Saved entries
* * * * * * *

(** * CacheableImage (src/image.js): a shallow embedding and its properties

    The component keeps one remote image on disk.  From the image's URI it
    derives a directory (the host) and a file name (SHA-1 of the path, plus
    the chosen query parameters, plus the extension), asks the native file
    system whether that file exists, and downloads it otherwise.

    Layout of the development:
    - [Str]      : string helpers (JavaScript strings whose code units are
                   below 256 are represented by [string]);
    - [SHA1]     : the digest computed by [crypto-js/sha1] and its
                   hexadecimal rendering;
    - [UrlParse] : the part of [url-parse] that [_processSource] relies on;
    - the component: state, handler monad, methods and promise callbacks;
    - the native side: file system, pending calls, event delivery;
    - the properties. *)

From Stdlib Require Import ZArith Ascii String Lia.
From stdpp Require Import gmap strings list.

Local Open Scope Z_scope.

(** ** Strings *)

Module Str.

Fixpoint of_list (l : list ascii) : string :=
  match l with
  | [] => EmptyString
  | c :: l' => String c (of_list l')
  end.

Definition code (c : ascii) : Z := Z.of_nat (nat_of_ascii c).

Fixpoint mem (c : ascii) (s : string) : bool :=
  match s with
  | EmptyString => false
  | String d s' => if Ascii.eqb c d then true else mem c s'
  end.

(** [s.toLowerCase()] on the ASCII letters. *)
Definition lower_char (c : ascii) : ascii :=
  let n := nat_of_ascii c in
  if ((65 <=? n) && (n <=? 90))%nat then ascii_of_nat (n + 32) else c.

Fixpoint toLowerCase (s : string) : string :=
  match s with
  | EmptyString => EmptyString
  | String c s' => String (lower_char c) (toLowerCase s')
  end.
Lemma size_byte (c : N) : (N.to_nat (N.size c) <= 8)%nat <-> (c < 256)%N.
Proof.
  destruct (N.eq_dec c 0) as [-> | Hc].
  - simpl. split; intros _; lia.
  - rewrite N.size_log2 by exact Hc.
    change 256%N with (2 ^ 8)%N.
    pose proof (N.log2_lt_pow2 c 8) as L.
    assert (0 < c)%N as Hpos by lia. specialize (L Hpos).
    split; intros H; [apply L | apply L in H]; lia.
Qed.

Lemma format_08b_length (c : N) :
  length (format_08b c) = Nat.max 8 (N.to_nat (N.size c)).
Proof.
  unfold format_08b. rewrite length_map, length_rev, length_seq. reflexivity.
Qed.

Lemma decode_message_bytes (sig : signal) :
  Forall (fun c => (c < 256)%N) (decode_message sig).
Proof.
  rewrite decode_message_groups. apply Forall_map.
  eapply Forall_impl; [ | apply groups_complete].
  intros c Hc. apply int_base2_byte, Hc.
Qed.

(** [encode_message] writes a code point on exactly 8 bits only when it is
    below 256, and on more otherwise; [decode_message] returns code points
    below 256 only.  A text with a character above 255 is therefore never
    what [decode_message] returns, whatever the samples. *)
Theorem wide_characters_never_recovered :
  (forall c, (8 <= length (format_08b c))%nat
             /\ (length (format_08b c) = 8%nat <-> (c < 256)%N))
  /\ (forall sig, Forall (fun c => (c < 256)%N) (decode_message sig))
  /\ (forall sig text, Exists (fun c => (256 <= c)%N) text -> decode_message sig <> text).
Proof.
  split; [ | split].
  - intros c. rewrite format_08b_length. split; [lia | ].
    rewrite <- size_byte. lia.
  - apply decode_message_bytes.
  - intros sig text Hex E.
    pose proof (decode_message_bytes sig) as Hb. rewrite E in Hb.
    apply Exists_exists in Hex. destruct Hex as (c & Hin & Hc).
    rewrite Forall_forall in Hb. specialize (Hb c Hin). lia.
Qed.

Lemma message_bits_length (text : pystr) :
  Forall (fun c => (c < 256)%N) text -> length (message_bits text) = 8 * length text.
Proof.
  induction 1 as [ | c text Hc _ IH].
  - reflexivity.
  - unfold message_bits in *. cbn [flat_map length].
    rewrite length_app, IH, (proj1 (format_08b_byte Hc)). lia.
Qed.

(** [encode_message] emits one sample per bit of the text and makes two
    draws per sample.  For a text of code points below 256 that is 8
    samples per character, and decoding the signal gives a string of the
    length of the text, however the noise falls. *)
Theorem encode_signal_length (m : pyval) (tick : nat) :
  length (fst (encode_message rt m tick)) = length (message_bits (py_str rt m))
  /\ snd (encode_message rt m tick) = tick + 2 * length (message_bits (py_str rt m))
  /\ (Forall (fun c => (c < 256)%N) (py_str rt m) ->
      length (fst (encode_message rt m tick)) = 8 * length (py_str rt m)
      /\ length (decode_message (fst (encode_message rt m tick))) = length (py_str rt m)).
Proof.
  unfold encode_message.
  destruct (emit_length rt (message_bits (py_str rt m)) tick) as [L D].
  split; [exact L | split; [exact D | ]].
  intros Hb. rewrite decode_message_length, L, message_bits_length by exact Hb.
  split; [reflexivity | ].
  rewrite Nat.mul_comm. apply Nat.div_mul. lia.
Qed.

(** Writing the value of 8 binary digits on 8 digits gives them back. *)
Lemma format_int_base2 (c : list bool) : length c = 8 -> format_08b (int_base2 c) = c.
Proof.
  intros H.
  do 8 (destruct c as [ | ? c]; [discriminate H | ]).
  destruct c as [ | ? c]; [ | discriminate H].
  clear H.
  repeat match goal with b : bool |- _ => destruct b end; reflexivity.
Qed.

Lemma concat_groups (bits : list bool) :
  length bits mod 8 = 0 -> concat (groups bits) = bits.
Proof.
  induction bits as [l Hl | g rest Hg IH] using list_ind8.
  - intros Hm. rewrite Nat.mod_small in Hm by exact Hl.
    destruct l; [reflexivity | discriminate Hm].
  - intros Hm. rewrite groups_cons8 by exact Hg. cbn [concat].
    rewrite IH; [reflexivity | ].
    rewrite length_app, Hg in Hm.
    replace (8 + length rest) with (length rest + 1 * 8) in Hm by lia.
    rewrite Nat.Div0.mod_add in Hm. exact Hm.
Qed.

(** For a text of code points below 256 and a signal of 8 samples per
    character, [decode_message] returns the text exactly when every sample
    classifies to the bit it stands for: one misread sample changes the
    decoded text. *)
Theorem decode_exact_iff_bits (text : pystr) (sig : signal) :
  Forall (fun c => (c < 256)%N) text ->
  length sig = 8 * length text ->
  (decode_message sig = text <-> signal_bits sig = message_bits text).
Proof.
  intros Hb Hlen. split.
  - intros E. rewrite decode_message_groups in E.
    assert (G : groups (signal_bits sig) = map format_08b text).
    { rewrite <- E, map_map.
      rewrite <- (map_id (groups (signal_bits sig))) at 1.
      apply map_ext_Forall.
      eapply Forall_impl; [ | apply groups_complete].
      intros c Hc. symmetry. apply format_int_base2, Hc. }
    unfold message_bits. rewrite flat_map_concat_map, <- G.
    symmetry. apply concat_groups.
    rewrite signal_bits_length, Hlen, Nat.mul_comm. apply Nat.Div0.mod_mul.
  - apply decode_bits_of_text, Hb.
Qed.

(** The classification looks at the magnitude of a sample only: a sample
    and its opposite give the same bit; NaN gives 0, an infinity gives 1,
    and a sample of magnitude exactly 1.5 gives 0. *)
Theorem classify_magnitude :
  (forall val, classify (SFopp val) = classify val)
  /\ classify S754_nan = false
  /\ (forall sign, classify (S754_infinity sign) = true)
  /\ classify f_1_5 = false
  /\ classify (SFopp f_1_5) = false.
Proof.
  split; [ | split; [ | split; [ | split]]]; try reflexivity.
  intros [s | s | | s m e]; reflexivity.
Qed.

End CodecFacts.

Lemma decode_exact_iff_bits_witness :
  decode_message (fst (emit test_rt (message_bits (codes "Hi")) 0)) = codes "Hi"
  <-> signal_bits (fst (emit test_rt (message_bits (codes "Hi")) 0))
      = message_bits (codes "Hi").
Proof.
  apply (decode_exact_iff_bits (text := codes "Hi")).
  - repeat constructor.
  - reflexivity.
Defined.

(** ** The channel as a queue *)

Section ChannelFacts.

(** [n] calls of [receive], by any listeners, hand out the first [n]
    pending signals in the order they were transmitted, each to the call
    that came at its turn, and [None] to every call made once the queue is
    empty; what was not handed out stays pending, in order. *)
Theorem receives_drain_in_order (ls : list nat) :
  forall ch : OpticalChannel,
    map fst (fst (run_calls (map Receive ls) ch)) = ls
    /\ map snd (fst (run_calls (map Receive ls) ch))
       = map Some (firstn (length ls) (q ch))
         ++ repeat None (length ls - length (q ch))
    /\ q (snd (run_calls (map Receive ls) ch)) = skipn (length ls) (q ch).
Proof.
  induction ls as [ | l ls IH]; intros ch.
  - repeat split.
  - cbn [map run_calls]. unfold receive.
    destruct (q ch) as [ | s rest] eqn:Hq.
    + specialize (IH ch). rewrite Hq in IH.
      destruct (run_calls (map Receive ls) ch) as [rs ch'].
      cbn [fst snd map length] in *. destruct IH as (I1 & I2 & I3).
      rewrite I1, I2, I3, firstn_nil, skipn_nil, Nat.sub_0_r.
      repeat split.
    + specialize (IH {| q := rest |}).
      destruct (run_calls (map Receive ls) {| q := rest |}) as [rs ch'].
      cbn [fst snd map length q firstn skipn Nat.sub] in *.
      destruct IH as (I1 & I2 & I3).
      rewrite I1, I2, I3. repeat split.
Qed.

End ChannelFacts.

(** ** Braking to a halt *)

Section Halt.

Variable rt : Runtime.

Lemma brake_n_add (a b : nat) :
  forall s tick, brake_n rt (a + b) s tick = brake_n rt b (brake_n rt a s tick) tick.
Proof.
  induction a as [ | a IH]; intros s tick.
  - reflexivity.
  - cbn [Nat.add brake_n update]. apply IH.
Qed.

Lemma stopped_stays_stopped (s : VehicleSensors) (tick : nat) :
  speed s = f_zero -> speed (fst (update rt true s tick)) = f_zero.
Proof.
  intros H. cbn [update fst speed]. rewrite H. reflexivity.
Qed.

Lemma brake_n_stopped (n : nat) :
  forall s tick, speed s = f_zero -> speed (brake_n rt n s tick) = f_zero.
Proof.
  induction n as [ | n IH]; intros s tick H.
  - exact H.
  - cbn [brake_n update]. apply IH.
    apply (stopped_stays_stopped s tick H).
Qed.

(** A newly created vehicle (25 m/s) that brakes on every update is still
    moving after each of the first 31 updates, stands still after the
    32nd and stays so on every later one; in general a vehicle at speed 0
    stays at speed 0 through [update(brake=True)]. *)
Theorem braking_vehicle_stops (nm : pystr) (tick : nat) :
  (forall n, n < 32 ->
             flt f_zero (speed (brake_n rt n (VehicleSensors_init nm) tick)) = true)
  /\ (forall n, 32 <= n -> speed (brake_n rt n (VehicleSensors_init nm) tick) = f_zero)
  /\ (forall s t, speed s = f_zero -> speed (fst (update rt true s t)) = f_zero).
Proof.
  split; [ | split].
  - intros n Hn.
    assert (C : forallb (fun k => flt f_zero
                                   (speed (brake_n rt k (VehicleSensors_init nm) tick)))
                        (seq 0 32) = true) by (vm_compute; reflexivity).
    apply (proj1 (forallb_forall _ _) C). apply in_seq. lia.
  - intros n Hn. replace n with (32 + (n - 32)) by lia.
    rewrite brake_n_add. apply brake_n_stopped. vm_compute. reflexivity.
  - intros s t. apply stopped_stays_stopped.
Qed.

End Halt.

(** ** Broadcast and the dispatcher, case by case *)

Section DispatchFacts.

Variable rt : Runtime.

Lemma broadcast_unfold (self : nat) (brake : bool) (w : World) :
  broadcast rt self brake w
  = (Ok tt,
     {| cars := set_sensors self
                  (fst (update rt brake (sensors (cars w self)) (draws w))) w;
        channel :=
          transmit (channel w)
            (fst (encode_message rt
                    (PyDict (if brake then brake_msg (name (cars w self))
                             else fst (read_data rt
                                         (fst (update rt brake (sensors (cars w self)) (draws w)))
                                         (snd (update rt brake (sensors (cars w self)) (draws w))))))
                    (S (snd (update rt brake (sensors (cars w self)) (draws w))))));
        draws :=
          snd (encode_message rt
                 (PyDict (if brake then brake_msg (name (cars w self))
                          else fst (read_data rt
                                      (fst (update rt brake (sensors (cars w self)) (draws w)))
                                      (snd (update rt brake (sensors (cars w self)) (draws w))))))
                 (S (snd (update rt brake (sensors (cars w self)) (draws w)))));
        stdout := stdout w |}).
Proof.
  unfold broadcast.
  destruct (update rt brake (sensors (cars w self)) (draws w)) as [s' t1].
  cbn [read_data fst snd].
  destruct (encode_message rt _ (S t1)) as [encoded t3].
  reflexivity.
Qed.

Lemma set_sensors_same (self : nat) (s : VehicleSensors) (w : World) :
  set_sensors self s w self
  = {| name := name (cars w self); sensors := s; receiver := receiver (cars w self) |}.
Proof. unfold set_sensors. rewrite Nat.eqb_refl. reflexivity. Qed.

* * * * * * *

Word for word, set down the lines from the beginning of the records through the line that holds "[crypto-js/sha1] and its". Leave out the rest.

(** * CacheableImage (src/image.js): a shallow embedding and its properties

    The component keeps one remote image on disk.  From the image's URI it
    derives a directory (the host) and a file name (SHA-1 of the path, plus
    the chosen query parameters, plus the extension), asks the native file
    system whether that file exists, and downloads it otherwise.

    Layout of the development:
    - [Str]      : string helpers (JavaScript strings whose code units are
                   below 256 are represented by [string]);
    - [SHA1]     : the digest computed by [crypto-js/sha1] and its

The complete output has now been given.